Description of the task - What is needed is a single figure: how many lines of the records below contain the word "with".

Material shown -
(** ** What the timer finds *)

(** The modes from the best down: speed, duplex, and the bits with which the
    link partner and the PHY itself advertise them. *)
Definition modes : list (Z * Z * (Z * Z) * (Z * Z)) :=
  [(SPEED_1000, DUPLEX_FULL, (MII_STAT1000, 11), (MII_CTRL1000, 9));
   (SPEED_1000, DUPLEX_HALF, (MII_STAT1000, 10), (MII_CTRL1000, 8));
   (SPEED_100, DUPLEX_FULL, (MII_LPA, 8), (MII_ADVERTISE, 8));
   (SPEED_100, DUPLEX_HALF, (MII_LPA, 7), (MII_ADVERTISE, 7));
   (SPEED_10, DUPLEX_FULL, (MII_LPA, 6), (MII_ADVERTISE, 6))].

Definition bit_of (ph : phy) (b : Z * Z) : bool := Z.testbit (phy_get (fst b) ph) (snd b).

(** The best mode both sides advertise, half duplex at 10 Mb/s failing all. *)
Definition best_mode (ph : phy) : Z * Z :=
  match List.find (fun m => bit_of ph (snd (fst m)) && bit_of ph (snd m)) modes with
  | Some m => fst (fst m)
  | None => (SPEED_10, DUPLEX_HALF)
  end.

Definition link_up (ph : phy) : bool := bit_of ph (MII_BMSR, 2).

(** The status of a port after a round, from the one before it. *)
Definition next_status (ph : phy) (old : ax_ethphy_status) : ax_ethphy_status :=
  if link_up ph then
    if ps_link old =? 1 then old
    else
      let '(speed, duplex) := best_mode ph in
      let pause (b : Z) : Z := if (duplex =? DUPLEX_FULL) && bit_of ph (MII_LPA, b) then 1 else 0 in
      mkPhyStatus speed duplex (pause 10) (pause 11) 1
  else if ps_link old =? 1 then no_phy_status else old.

Lemma has_bit x k : 0 <= k -> has_bits x (2 ^ k) = Z.testbit x k.
Proof using. intros Hk. unfold has_bits. rewrite <- Z.shiftl_1_l. by apply land_bit_testbit. Qed.

Lemma has_two x j k : 0 <= j -> 0 <= k -> has_bits x (Z.lor (2 ^ j) (2 ^ k)) = Z.testbit x j || Z.testbit x k.
Proof using.
  intros Hj Hk. unfold has_bits. rewrite Z.land_lor_distr_r.
  rewrite <- (has_bit x j), <- (has_bit x k) by done. unfold has_bits.
  destruct (Z.eqb_spec (Z.land x (2 ^ j)) 0) as [-> | Hj0].
  - by rewrite Z.lor_0_l.
  - cbn [negb orb]. apply negb_true_iff, Z.eqb_neq. intros [E _]%Z.lor_eq_0_iff. done.
Qed.

Lemma phy_mode_best ph :
  phy_mode (Z.land (phy_get MII_STAT1000 ph) (Z.shiftl (phy_get MII_CTRL1000 ph) 2))
    (Z.land (phy_get MII_LPA ph) (phy_get MII_ADVERTISE ph)) (phy_get MII_LPA ph) =
  (let '(speed, duplex) := best_mode ph in
   let pause (b : Z) : Z := if (duplex =? DUPLEX_FULL) && bit_of ph (MII_LPA, b) then 1 else 0 in
   mkPhyStatus speed duplex (pause 10) (pause 11) 1).
Proof using.
  unfold phy_mode. unfold LPA_1000FULL, LPA_1000HALF, LPA_100FULL, LPA_100HALF, LPA_10FULL, LPA_PAUSE_CAP,
    LPA_PAUSE_ASYM.
  change 0x0800 with (2 ^ 11). change 0x0400 with (2 ^ 10). change 0x0100 with (2 ^ 8).
  change 0x0080 with (2 ^ 7). change 0x0040 with (2 ^ 6).
  rewrite !has_two, !has_bit, !Z.land_spec, !Z.shiftl_spec by lia.
  change (11 - 2) with 9. change (10 - 2) with 8.
  unfold best_mode, modes, bit_of. cbn [List.find fst snd].
  destruct (Z.testbit (phy_get MII_STAT1000 ph) 11 && Z.testbit (phy_get MII_CTRL1000 ph) 9); [done |].
  destruct (Z.testbit (phy_get MII_STAT1000 ph) 10 && Z.testbit (phy_get MII_CTRL1000 ph) 8); [done |].
  destruct (Z.testbit (phy_get MII_LPA ph) 8 && Z.testbit (phy_get MII_ADVERTISE ph) 8); [done |].
  destruct (Z.testbit (phy_get MII_LPA ph) 7 && Z.testbit (phy_get MII_ADVERTISE ph) 7); [done |].
  by destruct (Z.testbit (phy_get MII_LPA ph) 6 && Z.testbit (phy_get MII_ADVERTISE ph) 6).
Qed.

Lemma does_read_or i r p skip k (Q : list ax_ethphy_status -> (Z -> phy) -> Prop) :
  i is_phy -> 0 <= r < 32 -> does (k (phy_get r (p i))) p Q -> does (read_or bar2 i r skip k) p Q.
Proof using ports_range.
  intros Hi Hr Hk. apply does_bind, does_phy_read; [done | done |].
  by rewrite (proj2 (Z.ltb_ge _ _)) by apply u16_range.
Qed.

Lemma setz_ok {A} (l : list A) j old x : getz l j = Some old -> exists l', setz l j x = Some l' /\
  length l' = length l /\ getz l' j = Some x /\ forall k, k <> j -> getz l' k = getz l k.
Proof using.
  intros Hold. eexists. split; [apply setz_in; by eapply getz_Some_range |].
  assert (E := setz_in l j x (getz_Some_range _ _ _ Hold)). split_and!.
  - by eapply setz_length.
  - by eapply getz_setz_eq.
  - intros k Hk. by eapply getz_setz_ne.
Qed.

Lemma does_timer_port i l p old : i is_phy -> getz l (i - 1) = Some old ->
  does (phy_timer_port bar2 i l) p (fun l' p' => p' = p /\ length l' = length l /\
    getz l' (i - 1) = Some (next_status (p i) old) /\
    forall j, j <> i - 1 -> getz l' j = getz l j).
Proof using ports_range.
  intros Hi Hold. unfold phy_timer_port.
  apply does_read_or; [done | done |]. apply does_bind. eapply does_lift; [exact Hold |].
  unfold next_status, link_up, bit_of. cbn [fst snd].
  change 0x4 with (2 ^ 2). rewrite has_bit by lia.
  destruct (Z.testbit (phy_get MII_BMSR (p i)) 2); destruct (Z.eqb_spec (ps_link old) 1) as [El | Hl].
  - by apply does_ret.
  - destruct (setz_ok l (i - 1) old (set_ps_link 1 old) Hold) as (l1 & E1 & L1 & G1 & O1).
    apply does_bind. eapply does_lift; [exact E1 |].
    do 4 (apply does_read_or; [done | done |]). rewrite phy_mode_best. cbv zeta.
    destruct (best_mode (p i)) as [speed duplex]. fold (bit_of (p i) (MII_LPA, 10)).
    fold (bit_of (p i) (MII_LPA, 11)). set (st := mkPhyStatus _ _ _ _ _).
    destruct (decide (st = set_ps_link 1 old)) as [Est | _].
    + apply does_ret. rewrite Est. by split_and!.
    + destruct (setz_ok l1 (i - 1) _ (set_ps_link 1 st) G1) as (l2 & E2 & L2 & G2 & O2).
      apply does_bind. eapply does_lift; [exact E2 |]. apply does_bind, does_ret, does_ret.
      split_and!; [done | congruence | done |]. intros j Hj. by rewrite O2, O1.
  - destruct (setz_ok l (i - 1) old no_phy_status Hold) as (l1 & E1 & L1 & G1 & O1).
    eapply does_lift; [exact E1 |]. by split_and!.
  - by apply does_ret.
Qed.

(** The ports below [i] have been looked at. *)
Definition rounds_done (l : list ax_ethphy_status) (p : Z -> phy) (i : Z)
    (l' : list ax_ethphy_status) (p' : Z -> phy) : Prop :=
  p' = p /\ length l' = length l /\
  forall j old, getz l (j - 1) = Some old ->
    getz l' (j - 1) = Some (if decide (1 <= j < i) then next_status (p j) old else old).


Lemma next_status_link ph old : (ps_link old = 0 \/ ps_link old = 1) ->
  ps_link (next_status ph old) = if link_up ph then 1 else 0.
Proof using.
  intros Ho. unfold next_status. destruct (link_up ph); destruct (Z.eqb_spec (ps_link old) 1) as [E | E]; try done.
  - by destruct (best_mode ph).
  - by destruct Ho.
Qed.

End Paged.

(** ** Routines that end whatever the device does *)

Section Ends.
Context {D : Type} {dev : Device D}.
Context (bar2 number_of_ports : Z).
Local Open Scope io_scope.

Definition ends {A} (m : io D A) (R : A -> Prop) : Prop := forall d, exists a d', runs m d a d' /\ R a.

Lemma ends_ret {A} (a : A) (R : A -> Prop) : R a -> ends (ret a) R.
Proof using. intros HR d. exists a, d. split; [apply runs_ret | done]. Qed.

Lemma ends_bind {A B} (m : io D A) (k : A -> io D B) (R : A -> Prop) (R' : B -> Prop) :
  ends m R -> (forall a, R a -> ends (k a) R') -> ends (bind m k) R'.
Proof using.
  intros Hm Hk d. destruct (Hm d) as (a & d1 & R1 & Ha). destruct (Hk a Ha d1) as (b & d2 & R2 & Hb).
  exists b, d2. split; [by eapply runs_bind | done].
Qed.

Lemma ends_weaken {A} (m : io D A) (R R' : A -> Prop) : (forall a, R a -> R' a) -> ends m R -> ends m R'.
Proof using. intros HR Hm d. destruct (Hm d) as (a & d' & Ha & Hr). exists a, d'. split; [done | by apply HR]. Qed.

Lemma ends_readl a : ends (readl a) is_u32.
Proof using.
  intros d. destruct (dev_read a d) as [v d'] eqn:E. exists (u32 v), d'.
  split; [by apply runs_readl | apply u32_range].
Qed.

Lemma ends_writel a v : ends (writel a v) (fun _ => True).
Proof using. intros d. eexists _, _. split; [apply runs_writel | done]. Qed.

Lemma ends_for {A} (body : Z -> A -> io D A) (I : Z -> A -> Prop) n start a : I start a ->
  (forall i b, start <= i < start + Z.of_nat n -> I i b -> ends (body i b) (I (i + 1))) ->
  ends (for_io n start body a) (I (start + Z.of_nat n)).
Proof using.
  revert start a. induction n as [| n IH]; intros start a H0 Hb; cbn [for_io].
  { apply ends_ret. by rewrite Z.add_0_r. }
  eapply ends_bind; [apply (Hb start a); [lia | done] |]. intros b Hi.
  replace (start + Z.of_nat (S n)) with (start + 1 + Z.of_nat n) by lia.
  apply IH; [done |]. intros i c Hr. apply Hb. lia.
Qed.

Lemma ends_wait n : ends (mdio_wait bar2 n) (fun _ => True).
Proof using.
  induction n as [| n IH]; cbn [mdio_wait]; [by apply ends_ret |].
  eapply ends_bind; [apply ends_readl |]. intros c _. destruct (_ =? 0); [by apply ends_ret | exact IH].
Qed.

Lemma land_ffff v : is_u16 (Z.land v 0xFFFF).
Proof using. change 0xFFFF with (2 ^ 16 - 1). rewrite land_ones_mod by lia. apply u16_range. Qed.

Lemma ends_phy_read i r : ends (phy_read bar2 i r) is_u16.
Proof using.
  unfold phy_read, ax_mdio_read. do 2 (eapply ends_bind; [apply ends_writel |]; intros _ _).
  eapply ends_bind; [apply ends_wait |]. intros ready _. destruct ready; [| apply ends_ret, land_ffff].
  eapply ends_bind; [apply ends_readl |]. intros v _. apply ends_ret, land_ffff.
Qed.

Lemma ends_phy_write i r v : ends (phy_write bar2 i r v) (fun _ => True).
Proof using.
  unfold phy_write, ax_mdio_write. eapply ends_bind; [| intros _ _; by apply ends_ret].
  do 3 (eapply ends_bind; [apply ends_writel |]; intros _ _).
  eapply ends_bind; [apply ends_wait |]. intros _ _. by apply (ends_ret 0 (fun _ => True)).
Qed.

(** The sampling loop: it reads at least once and at most until five reads have
    been counted. *)
Lemma ends_poll fuel i m r : 0 <= m <= r -> r < 255 -> 5 - r <= Z.of_nat fuel -> (0 < fuel)%nat ->
  ends (rgmii_poll bar2 fuel i m r) (fun '(m', r') => 0 <= m' <= r' /\ r + 1 <= r' <= Z.max 5 (r + 1)).
Proof using.
  revert m r. induction fuel as [| fuel IH]; intros m r Hm Hr Hf H0; [lia |]. cbn [rgmii_poll].
  eapply ends_bind; [apply ends_phy_read |]. intros bmsr _. cbv zeta.
  rewrite (u8_small (r + 1)) by (unfold is_u8; lia). rewrite (u8_small (m + 1)) by (unfold is_u8; lia).
  set (m' := if link_done bmsr then m + 1 else m).
  assert (Hm' : 0 <= m' <= r + 1) by (unfold m'; destruct (link_done bmsr); lia).
  destruct (Z.leb_spec 3 m') as [H3 | H3]; cbn [orb]; [apply ends_ret; lia |].
  destruct (Z.leb_spec 5 (r + 1)) as [H5 | H5]; [apply ends_ret; lia |].
  eapply ends_weaken; [| apply (IH m' (r + 1)); lia]. intros [m2 r2]. lia.
Qed.

Lemma ends_tries fuel tries i m r : 0 <= m <= r -> Z.max 4 r + Z.of_nat tries < 256 -> (5 <= fuel)%nat ->
  ends (rgmii_tries bar2 fuel tries i m r)
    (fun '(m', r') => 0 <= m' <= r' /\ r' <= Z.max 4 r + Z.of_nat tries).
Proof using.
  revert m r. induction tries as [| tries IH]; intros m r Hm Hr Hf; cbn [rgmii_tries].
  { apply ends_ret. lia. }
  eapply ends_bind; [apply ends_phy_write |]. intros _ _.
  eapply ends_bind; [apply (ends_poll fuel i m r); lia |]. intros [m2 r2] [H1 H2]. cbn [fst snd].
  destruct (m2 =? 3); [apply ends_ret; lia |].
  eapply ends_weaken; [| apply (IH m2 r2); lia]. intros [m3 r3]. lia.
Qed.

(** The wait for the links at probe time ends on every device, even one
    whose links never come up or whose MDIO controller never answers, for any
    number of ports up to 84: the status of a port is sampled at most five times
    in a row before the wait gives up, so that fuel five per wait suffices and
    the eight-bit retry counter does not wrap.  What is reported as failed is
    the number of a port. *)
Theorem init_rgmii_ends d : 1 <= number_of_ports <= 84 -> exists failed d',
  runs (ax_init_rgmii bar2 number_of_ports 5) d failed d' /\
  Forall (fun j => 0 <= j < number_of_ports - 1) failed.
Proof using.
  intros Hn.
  pose (I := fun (i : Z) (s : Z * Z * list Z) => let '(m, r, failed) := s in
    0 <= m <= r /\ r <= 4 + 3 * (i - 1) /\ Forall (fun j => 0 <= j < number_of_ports - 1) failed).
  assert (G : ends (ax_init_rgmii bar2 number_of_ports 5)
                (Forall (fun j => 0 <= j < number_of_ports - 1))); [| exact (G d)].
  unfold ax_init_rgmii. eapply ends_bind; [apply (ends_for _ I) |].
  - split_and!; [lia | lia | lia | constructor].
  - intros i [[m r] failed] Hi (H1 & H2 & H3).
    eapply ends_bind; [apply ends_phy_read |]. intros bmsr _. destruct (link_done bmsr).
    { apply ends_ret. split_and!; [lia | lia | lia | done]. }
    eapply ends_bind; [apply (ends_tries 5 3 i m r); lia |]. intros [m2 r2] [H4 H5].
    apply ends_ret. split_and!; [lia | lia | lia |]. destruct (_ && _); [| done].
    apply Forall_app. split; [done |]. constructor; [lia | constructor].
  - intros [[m r] failed] (_ & _ & H3). by apply ends_ret.
Qed.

Task response - 8